Namun demikian, selaku orang yang cukup lama berkiprah di dunia politik, Ori sapaan akrapnya melihat bahwa ada suatu realita politik masyarakat yang perlu dibantu, supaya masyarakat jangan terjebak dalam permainan politik yang mengambil kerangka berpikir tradisional atau primitif.
Hal ini, lanjut dia dikarenakan masyarakat PBD tidak sedang diperhadapkan dengan agenda pemilihan seorang kepala suku, atau ketua kelompok ikatan, tetapi sedang berbicara soal pemimpin pada level pemerintahan yang sangat penting seperti provinsi atau kabupaten kota.
Oleh karena itu, kata dia, perlu ada pencerahan pemahaman kepada masyarakat supaya pada akhirnya kita mendapatkan seseorang pemimpin daerah yang memiliki kualifikasi kompetensi dan juga integritas serta syarat lain yang penting dan dibutuhkan.
Hal ini penting agar lima tahun kedepan pemimpin yang dilahirkan memiliki kemampuan bekerja, memimpin pemerintahan di PBD, dan mampu membuat daerah ini kedepan mengalami kemajuan yang jauh lebih signifikan.

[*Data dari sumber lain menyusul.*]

(* ===== verification/PeersProofs.v ===== *)
(** * The peer table stays bounded and keeps its bans

    Any sequence of calls, at any clocks. *)
From S2P Require Import Prelude Strings Peers.

Inductive PeerOp :=
  | AddPeer (now : Z) (ep : string)
  | AddSeed (ep : string)
  | AddCandidate (now : Z) (ep : string)
  | PromoteCandidate (now : Z) (ep : string)
  | RemoveCandidate (ep : string)
  | MarkGood (ep : string)
  | MarkBad (now : Z) (ep : string)
  | MarkUnreachable (now : Z) (ep : string)
  | Readmit (now : Z) (ep : string).

Definition peer_step (n : PeerNetwork) (o : PeerOp) : PeerNetwork :=
  match o with
  | AddPeer now ep => (add_peer now n ep).1
  | AddSeed ep => (add_seed n ep).1
  | AddCandidate now ep => (add_candidate now n ep).1
  | PromoteCandidate now ep => (promote_candidate now n ep).1
  | RemoveCandidate ep => (remove_candidate n ep).1
  | MarkGood ep => mark_peer_good n ep
  | MarkBad now ep => mark_peer_bad now n ep
  | MarkUnreachable now ep => mark_peer_unreachable now n ep
  | Readmit now ep => readmit_authenticated now n ep
  end.
Definition peer_run (n : PeerNetwork) (ops : list PeerOp) : PeerNetwork := foldl peer_step n ops.

(** The table is bounded, nobody in it is banned, no score is a ban, seeds stay. *)
Record table_ok (n : PeerNetwork) : Prop := {
  table_size : (size (peers_ n) ≤ max_peers_ n + size (seeds_ n))%nat;
  table_candidates : (size (candidates_ n) ≤ max_candidates_ n)%nat;
  table_banned : ∀ p, p ∈ peers_ n → banned_ n !! p = None;
  table_scores : ∀ p s, score_ n !! p = Some s → kBanScore < s ≤ kMaxScore;
  table_seeds : seeds_ n ⊆ peers_ n;
}.

(** ** Eviction *)

Lemma worse_fold n l acc :
  let r := foldl (worse n) acc l in r = acc ∨ (r.2 ∈ l ∧ r.2 ∉ seeds_ n).
Proof.
  revert acc. induction l as [|p l IH]; intros acc; cbn [foldl]; [by left|].
  destruct (IH (worse n acc p)) as [E|[H1 H2]]; [|right; split; [by right|done]].
  rewrite E. unfold worse. case_bool_decide; [by left|]. destruct (_ || _); [|by left]. right. split; [by left|done].
Qed.
Lemma eviction_victim_spec n v : eviction_victim n = v → v ≠ "" → v ∈ peers_ n ∧ v ∉ seeds_ n.
Proof.
  unfold eviction_victim. intros <- Hv. destruct (worse_fold n (elements (peers_ n)) (kMaxScore + 1, "")) as [E|[H1 H2]].
  - by rewrite E in Hv.
  - split; [by apply elem_of_elements|done].
Qed.

(** What eviction may change. *)
Definition evicted (n n' : PeerNetwork) : Prop :=
  peers_ n' ⊆ peers_ n ∧ (∀ p, p ∈ seeds_ n → p ∈ peers_ n → p ∈ peers_ n') ∧
  (∀ p s, score_ n' !! p = Some s → score_ n !! p = Some s) ∧
  n' = set_peers (peers_ n') (score_ n') n.
Lemma evict_if_full_evicted fuel n : evicted n (evict_if_full fuel n).
Proof.
  revert n. induction fuel as [|fuel IH]; intros n; cbn [evict_if_full].
  { split; [done|]. split; [done|]. split; [done|by destruct n]. }
  destruct (_ <? _)%nat; [split; [done|]; split; [done|]; split; [done|by destruct n]|].
  destruct (is_empty (eviction_victim n)) eqn:Ev; [split; [done|]; split; [done|]; split; [done|by destruct n]|].
  apply is_empty_false in Ev. destruct (eviction_victim_spec n _ eq_refl Ev) as [Hv Hs].
  set (n1 := set_peers _ _ n). destruct (IH n1) as (H1 & H2 & H3 & H4).
  cbn [n1 peers_ seeds_ score_ set_peers] in H1, H2, H3.
  unfold evicted. conjs.
  - intros p [Hp _]%H1%elem_of_difference. exact Hp.
  - intros p Hp Hin. apply H2; [done|]. apply elem_of_difference. split; [done|]. intros ->%elem_of_singleton. by apply Hs.
  - intros p s Hp%H3. by apply lookup_delete_Some in Hp as [_ ?].
  - rewrite H4 at 1. done.
Qed.

(** ** The invariant *)

Lemma try_score_Some ep sc p s : try_score ep sc !! p = Some s → sc !! p = Some s ∨ s = 0.
Proof.
  unfold try_score. destruct (sc !! ep) eqn:E; [by left|]. destruct (decide (ep = p)) as [<-|Hne].
  - rewrite lookup_insert_eq. intros [= <-]. by right.
  - rewrite lookup_insert_ne by done. by left.
Qed.
Lemma score_bounds n ep : table_ok n → kBanScore < score n ep ≤ kMaxScore.
Proof.
  intros Hn. unfold score, map_get0. destruct (score_ n !! ep) eqn:E; [by apply (table_scores n Hn ep)|].
  cbn. unfold kBanScore, kMaxScore. lia.
Qed.
Lemma insert_score ep v (sc : gmap string Z) :
  (∀ p s, sc !! p = Some s → kBanScore < s ≤ kMaxScore) → kBanScore < v ≤ kMaxScore →
  ∀ p s, <[ep := v]> sc !! p = Some s → kBanScore < s ≤ kMaxScore.
Proof.
  intros Hsc Hv p s. destruct (decide (ep = p)) as [<-|Hne].
  - rewrite lookup_insert_eq. by intros [= <-].
  - rewrite lookup_insert_ne by done. apply Hsc.
Qed.
Lemma delete_ban (b : gmap string Z) ep (X : gset string) :
  (∀ p, p ∈ X → b !! p = None) → ∀ p, p ∈ {[ep]} ∪ X → delete ep b !! p = None.
Proof.
  intros Hb p [->%elem_of_singleton|Hp]%elem_of_union; [apply lookup_delete_eq|].
  apply lookup_delete_None. right. by apply Hb.
Qed.
Lemma size_insert_le (X : gset string) ep : (size ({[ep]} ∪ X) ≤ S (size X))%nat.
Proof.
  rewrite size_union_alt, size_singleton. pose proof (subseteq_size (X ∖ {[ep]}) X ltac:(set_solver)). lia.
Qed.
Lemma size_remove_le (X : gset string) ep : (size (X ∖ {[ep]}) ≤ size X)%nat.
Proof. apply subseteq_size. set_solver. Qed.

Ltac sizes := repeat match goal with
  | |- context [size ({[?e]} ∪ ?X)] => pose proof (size_insert_le X e); generalize dependent (size ({[e]} ∪ X)); intros
  | |- context [size (?X ∖ {[?e]})] => pose proof (size_remove_le X e); generalize dependent (size (X ∖ {[e]})); intros
  end.

Lemma add_peer_ok now n ep : table_ok n → table_ok (add_peer now n ep).1.
Proof.
  intros [Hs Hc Hb Hsc Hse]. unfold add_peer. destruct (_ || _); [done|]. set (n1 := set_bans _ _ _ n).
  assert (H1 : table_ok n1).
  { split; cbn; [done|done| |done|done]. intros p Hp. apply lookup_delete_None. right. by apply Hb. }
  destruct (has_peer n1 ep); [done|]. destruct (evict_if_full_evicted (size (peers_ n1)) n1) as (E1 & E2 & E3 & E4).
  set (n2 := evict_if_full _ n1) in *.
  assert (F : max_peers_ n2 = max_peers_ n ∧ max_candidates_ n2 = max_candidates_ n ∧ seeds_ n2 = seeds_ n ∧
    candidates_ n2 = candidates_ n ∧ banned_ n2 = delete ep (banned_ n)) by (rewrite E4; done).
  clearbody n2. destruct F as (F1 & F2 & F3 & F4 & F5).
  assert (Hse2 : seeds_ n ⊆ peers_ n2) by (intros p Hp; apply E2; [done|by apply Hse]).
  destruct (Nat.leb_spec (max_peers_ n2) (size (peers_ n2))) as [Hf|Hf]; cbn [fst].
  - split; rewrite ?F1, ?F2, ?F3, ?F4, ?F5; [|done| |by intros p s ?%E3; eapply Hsc|done].
    + etrans; [by apply subseteq_size|done].
    + intros p Hp%E1. by apply (table_banned n1 H1).
  - split; cbn [peers_ score_ banned_ candidates_ seeds_ max_peers_ max_candidates_ set_peers set_known];
      rewrite ?F1, ?F2, ?F3, ?F4, ?F5.
    + sizes. lia.
    + sizes. lia.
    + intros p Hp%elem_of_union; destruct Hp as [->%elem_of_singleton|Hp]; [apply lookup_delete_eq|].
      apply lookup_delete_None. right. by apply Hb, E1.
    + intros p s H%try_score_Some; destruct H as [H| ->]; [by eapply Hsc, E3|unfold kBanScore, kMaxScore; lia].
    + set_solver.
Qed.
Lemma peer_step_ok n o : table_ok n → table_ok (peer_step n o).
Proof.
  intros Hn. pose proof (score_bounds n) as Hsb. pose proof Hn as [Hs Hc Hb Hsc Hse].
  destruct o as [now ep|ep|now ep|now ep|ep|ep|now ep|now ep|now ep]; cbn [peer_step]; specialize (Hsb ep Hn);
    unfold kBanScore, kMaxScore in *.
  - by apply add_peer_ok.
  - unfold add_seed. destruct (is_empty ep); [done|]. set (n1 := set_bans _ _ _ _).
    destruct (has_peer n1 ep) eqn:Ep; unfold has_peer in Ep.
    + apply bool_decide_eq_true in Ep. cbn in Ep. split; cbn; [|done| |done|set_solver].
      * pose proof (subseteq_size (seeds_ n) ({[ep]} ∪ seeds_ n)). set_unfold. specialize (H ltac:(set_solver)). lia.
      * intros p Hp. apply lookup_delete_None. right. by apply Hb.
    + apply bool_decide_eq_false in Ep. cbn in Ep. split; cbn; [|done|by apply delete_ban| |set_solver].
      * assert (ep ∉ seeds_ n) by set_solver. rewrite !size_union, size_singleton by set_solver. lia.
      * intros p s H%try_score_Some; destruct H as [H| ->]; [by eapply Hsc|unfold kBanScore, kMaxScore; lia].
  - unfold add_candidate. destruct (_ || _); [done|]. destruct (Nat.leb_spec (max_candidates_ n) (size (candidates_ n))); [done|].
    split; cbn; try done. sizes. lia.
  - unfold promote_candidate. case_bool_decide; [|done]. apply add_peer_ok. split; cbn; try done. sizes. lia.
  - split; cbn; try done. sizes. lia.
  - unfold mark_peer_good. destruct (negb _); [done|]. split; cbn; try done. apply insert_score; [done|].
    unfold kMaxScore, kBanScore. lia.
  - unfold mark_peer_bad. destruct (negb (has_peer n ep)) eqn:Ep; [done|].
    destruct (Z.ltb_spec kBanScore (Z.max kMinScore (score n ep - 1))) as [H|H]; [|case_bool_decide as Hseed].
    + split; cbn; try done. apply insert_score; [done|]. unfold kBanScore, kMinScore, kMaxScore in *. lia.
    + split; cbn; try done. apply insert_score; [done|]. unfold kBanScore, kMinScore, kMaxScore in *. lia.
    + split; cbn; [sizes; lia|done| | |set_solver].
      * intros p Hp. rewrite lookup_insert_ne by set_solver. apply Hb. set_solver.
      * intros p s [_ H']%lookup_delete_Some. by eapply Hsc.
  - unfold mark_peer_unreachable. destruct (negb _); [done|].
    destruct (Z.leb_spec (Z.max kMinScore (score n ep - 1)) kBanScore) as [H|H];
      split; cbn; try done; (apply insert_score; [done|]); unfold kBanScore, kMinScore, kMaxScore in *; lia.
  - unfold readmit_authenticated. set (n1 := set_bans _ _ _ n).
    assert (H1 : table_ok n1).
    { split; cbn; try done. intros p Hp. case_bool_decide; [apply lookup_delete_None; right|]; by apply Hb. }
    destruct (is_banned now n1 ep); [done|]. split; cbn [peers_ score_ banned_ candidates_ seeds_ max_peers_ max_candidates_ set_peers set_bans]; try done.
    + destruct (negb _ && _) eqn:E; [|done]. apply andb_prop in E as [_ E%Nat.ltb_lt]. cbn in E |- *. sizes. lia.
    + destruct (negb _ && _); [apply delete_ban, H1|]. intros p Hp. apply lookup_delete_None. right. by apply H1.
    + apply insert_score; [done|]. change (score _ ep) with (score n ep). unfold kBanScore, kMaxScore. lia.
    + destruct (negb _ && _); [set_solver|done].
Qed.

(** Over any sequence of calls the table holds at most its limit besides the seeds, every
    seed is kept, nobody in the table is banned and no score is low enough for a ban. *)
Theorem peer_table mp mc bs ops : table_ok (peer_run (set_limits mp mc bs new_network) ops).
Proof.
  unfold peer_run. assert (H : table_ok (set_limits mp mc bs new_network)).
  { split; try done; cbn -[size]; rewrite size_empty; lia. }
  revert H. generalize (set_limits mp mc bs new_network). induction ops as [|o ops IH]; intros n Hn; cbn; [done|].
  by apply IH, peer_step_ok.
Qed.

“Itu sebabnya menurut saya kalau kita hanya menyebutkan nama orang kemudian dalam simulasi yang dibuat misalnya tokoh A disandingkan dengan tokoh B itu hal yang biasa saja dan itu ibarat pernak pernik dalam demokrasi politik, jadi tidak usah kita menanggapi secara berlebihan apalagi emosional,” ujar Ori saat diwawancarai awak media di kediamannya di Km 10 Kota Sorong, Papua Barat Daya, Senin (25/03/2024).
Baginya, jauh lebih penting adalah setiap orang yang mempunyai inisiatif untuk memberikan endorse untuk tokoh tertentu, mestinya sedikit memberikan semacam pemikiran atau setidaknya poin-poin yang menjadi alasan mengapa figur-figur tersebut diprofilkan untuk diorbitkan ke ruang publik.
“Yang saya lihat di ruang publik, di media-media mainstream dan media sosial belum kelihatan, orang lebih cenderung melihat dari sisi sentimen-sentimen sempit untuk mendorong tokoh tertentu, misalnya orang dari Raja Ampat cenderung mendorong orang dari Raja Ampat, orang Sorsel mendorong orang Sorsel, begitu juga Maybrat, Moi dan sebagainya. Ini hal yang menurut saya kalau tidak dibarengi dengan norma politik yang baik maka kita akan memelihara semacam enklave-enklave, blok-blok atau polarisasi-polarisasi yang menurut saya tidak bagus dalam konteks kita sebagai sebuah bangsa dan negara,” sebut Ori.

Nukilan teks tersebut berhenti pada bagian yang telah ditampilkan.